Detail from a painting by Troy Dalton.

Detail from a painting by Troy Dalton.

In a world where media hit us from every direction, we become seized with a desire to escape the arts—the booming car with too much bass, enormous billboards advertising the latest contrived Hollywood movie. It all becomes too much, and we end up running away for fear of bombardment. But we need art; we need its stimulus. And the effects of what we choose to participate in can be staggering.

When we drive around town caught up in the mundane details of our day, lost in thought about stuff that ultimately doesn’t amount to beans, and then we walk into an art gallery with a good show, it can be like a baseball bat slamming us upside the head. We don’t even have to be a normal gallery-goer or art lover to experience this; all we really need to do is pay attention. If artists are successful, they knock us out of our world and straight into theirs.

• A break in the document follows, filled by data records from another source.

(** * Signal-state synchronisation of the Project Label extension

    A shallow embedding of the sound-signal code of [extension.ts]
    ([ALL_SOUND_SIGNALS], [setSilenceAllSounds], [updateSoundStatusBar]),
    of the host side of [settingsPanel.ts] (the message handler,
    [_sendSignalStates], [_doSendSignalStates], [_sendCurrentSettings]) and
    of the script of the settings web view ([applySignalStates],
    [syncMasterCheckbox], [applySettings]).

    The configuration store, the timers and the message channel belong to
    the editor.  They are modelled as one [World] that the code reads and
    writes; which writes the store rejects and when each write settles is
    chosen by a [Host].  While a write is in flight time passes and the
    timers of the panel that fall due fire.  Further messages or
    notifications arriving while a handler awaits are outside the model,
    and so is the listener of extension.ts on [projectLabel] changes, which
    starts a run of [setSilenceAllSounds(true)] of its own when the flag
    becomes [true].

    The second part embeds the rest of the extension: the toggle command
    and the Copilot Chat silence of [extension.ts], its title bar
    functions and [toggleBoolSetting], the detection of the profile, the
    label, the status bar item and the window title, the tree of
    [treeViewProvider.ts], and of [settingsPanel.ts] the generic settings
    and the preview of the page.  Its state is an [Editor]: the [World]
    with what these functions read and write besides.  Every function is
    taken by itself, as before: what the listener of extension.ts starts
    when a setting of [projectLabel] changes is not part of a call.  The
    text inputs of the page, with the timers of their own that the page
    runs, are the module [Form]. *)

From Stdlib Require Import Ascii.
From stdpp Require Import gmap strings list sorting.

Local Open Scope string_scope.
Local Open Scope list_scope.
Local Open Scope nat_scope.

(** ** The signal registry *)

(** [ALL_SOUND_SIGNALS] of extension.ts, in array order. *)
Definition ALL_SOUND_SIGNALS : list string :=
  [ "chatEditModifiedFile"; "chatRequestSent"; "chatResponseReceived";
    "chatUserActionRequired"; "editsKept"; "nextEditSuggestion";
    "codeActionApplied"; "codeActionTriggered"; "clear"; "progress";
    "lineHasBreakpoint"; "lineHasError"; "lineHasFoldedArea";
    "lineHasInlineSuggestion"; "lineHasWarning"; "noInlayHints";
    "onDebugBreak";
    "taskCompleted"; "taskFailed";
    "terminalBell"; "terminalCommandFailed"; "terminalCommandSucceeded";
    "terminalQuickFix";
    "diffLineDeleted"; "diffLineInserted"; "diffLineModified";
    "notebookCellCompleted"; "notebookCellFailed";
    "voiceRecordingStarted"; "voiceRecordingStopped";
    "save"; "format";
    "positionHasError"; "positionHasWarning" ].

(** [SettingsPanel.ALL_SIGNALS] of settingsPanel.ts, in array order. *)
Definition ALL_SIGNALS : list string :=
  [ "chatEditModifiedFile"; "chatRequestSent"; "chatResponseReceived";
    "chatUserActionRequired"; "editsKept"; "nextEditSuggestion";
    "codeActionApplied"; "codeActionTriggered"; "clear"; "progress";
    "lineHasBreakpoint"; "lineHasError"; "lineHasFoldedArea";
    "lineHasInlineSuggestion"; "lineHasWarning"; "noInlayHints";
    "onDebugBreak"; "taskCompleted"; "taskFailed";
    "terminalBell"; "terminalCommandFailed"; "terminalCommandSucceeded";
    "terminalQuickFix"; "diffLineDeleted"; "diffLineInserted";
    "diffLineModified"; "notebookCellCompleted"; "notebookCellFailed";
    "voiceRecordingStarted"; "voiceRecordingStopped";
    "save"; "format"; "positionHasError"; "positionHasWarning" ].

(** The [data-signal] attributes of the [.signal-cb] check boxes of the
    web view, in document order. *)
Definition SIGNAL_CHECKBOXES : list string :=
  [ "chatRequestSent"; "chatResponseReceived"; "chatUserActionRequired";
    "chatEditModifiedFile"; "editsKept"; "nextEditSuggestion";
    "codeActionApplied"; "codeActionTriggered"; "clear"; "progress";
    "lineHasError"; "lineHasWarning"; "lineHasBreakpoint";
    "lineHasFoldedArea"; "lineHasInlineSuggestion"; "noInlayHints";
    "onDebugBreak"; "positionHasError"; "positionHasWarning";
    "taskCompleted"; "taskFailed";
    "terminalBell"; "terminalCommandFailed"; "terminalCommandSucceeded";
    "terminalQuickFix";
    "diffLineDeleted"; "diffLineInserted"; "diffLineModified";
    "notebookCellCompleted"; "notebookCellFailed";
    "voiceRecordingStarted"; "voiceRecordingStopped";
    "save"; "format" ].

(** ** The configuration store *)

(** A value of [accessibility.signals.<key>], read by the code at the type
    [{ sound?: string }]. *)
Record SignalValue := { sound : option string }.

One example of a show that can have this effect is at the Art Foundry Gallery at 1021 R Street this month. Troy Dalton is an established local painter who is every bit an artist. He lives it and breathes it, but with a genuine nature. He holes up in his large, turn-of-the-century opera house in a small town west of here, painting ’til all hours of the night. Why? The aforementioned compulsion, but inverted: The same blasted stimulation we get from letting go of our world and exploring someone else’s can be experienced by that other world’s creator. The artist learns to do something he’s never done before, or discovers something about his personality that he didn’t know; it can keep him awake at night.

Dalton’s world, via his paintings, is intoxicating. Tangibly painted figures, clever metaphors and an occasional nod to art history help create a place we can visit simply by looking at a flat surface. Just knowing that, while looking at paint deftly moved around canvas, is the thing that knocks the legs out from under us. And we all need that every once in a while.